Asian women are taken as submissive, and Dragon Ladies are understated, cool anger… when Angry Black Woman is the polar opposite of this, as being loud, brash, and bold. Whiteness views them as extremely different people, and uses the tools to reinforce completely different behaviour sets.
While some stereotypes do indeed share root similarities— Magical Negro and Magical Native American both fall under “x ethnicity has special powers inherent to being x ethnicity"— most do not. Making comparisons like this without understanding the behaviours that are being perpetuated leads to only revealing more ignorance, instead of making you sound educated.
Stereotypes do not come from “x people express emotions in y way”; stereotypes come from “x people should behave in y way, which influences all emotional expressions allowed and imagined.” Of course stereotypes are going to cover the same emotions, because people only have so many emotions. They just express them in different ways, and different people will have different default sets of behaviour.
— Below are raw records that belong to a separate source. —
(** C10 as the claim words it does not hold. The second page of this
    account's listings is answered 503. Both loops have come to an end
    after the second request, with a [CloudFlareError], although neither
    of the two pages requested lacks [total_pages] or reports its own
    number: both report [total_pages = 3]. *)
Lemma refused_page_ends_the_loop :
  @Wire.cloudflare_list_zones refusing_upstream reliable 5 net0
  = (Raise (CloudFlareError "Request failed: Service Unavailable"),
     {| cloudflare_initialized := true;
        requests := [GetZones (page_args 1); GetZones (page_args 2)];
        transfers := [] |}) /\
  @cloudflare_list_zones refusing_upstream 5 net0
  = (Raise (CloudFlareError "Request failed: Service Unavailable"),
     {| cloudflare_initialized := true;
        requests := [GetZones (page_args 1); GetZones (page_args 2)];
        transfers := [] |}) /\
  total_pages (json (@cloudflare_zones refusing_upstream (page_args 1))) = Some 3 /\
  total_pages (json (@cloudflare_zones refusing_upstream (page_args 2))) = Some 3 /\
  @Wire.cloudflare_list_zone_records refusing_upstream reliable 5 "023e105f" net0
  = (Raise (CloudFlareError "Request failed: Service Unavailable"),
     {| cloudflare_initialized := true;
        requests := [ GetZoneRecords "023e105f" (page_args 1);
                      GetZoneRecords "023e105f" (page_args 2) ];
        transfers := [] |}) /\
  total_pages (json (@cloudflare_dns_records refusing_upstream "023e105f" (page_args 1)))
    = Some 3 /\
  total_pages (json (@cloudflare_dns_records refusing_upstream "023e105f" (page_args 2)))
    = Some 3.
Proof. split_and!; vm_compute; reflexivity. Qed.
What racist stereotypes do is limit the set of default behaviours allowed down to a single note. Angry East Asian women are Dragon Ladies because white people assume all Asian women are submissive and restrained in their behaviour, and that falls in line with the Dragon Lady stereotype— clinically calculated, refined, seductive, and deadly. Angry Black Women are their own stereotype because all Black women are loud and hot-tempered— motivated by exploding at the smallest provocation from a chip on their shoulder.
Most racist stereotypes are reinforcing different sets of behaviour, founded in totally different beliefs from centuries of white people creating certain images for certain ethnicities. Dragon Ladies have their roots in the “dangerous Asian who will seduce then kill you” stereotype, while Angry Black Women come from “slaves complain about everything” stereotype. The two do not mix.
You need to have a much deeper understanding of stereotypes before you go throw around comparisons such as this. It is hurtful to try and flatten individual ethnicities’ experiences with “both of these stereotypes impact the same emotion, therefore you’re similar, right?” It’s the same logic that drives “Japan and China are close enough I can blend the two cultures easily, right?” or “Native Americans are all the same, right?”. Just because we have some tenants of shared oppression and limitations in our expression does not mean our experiences are the same. Individual stereotypes should be taken as individual stereotypes until proven otherwise.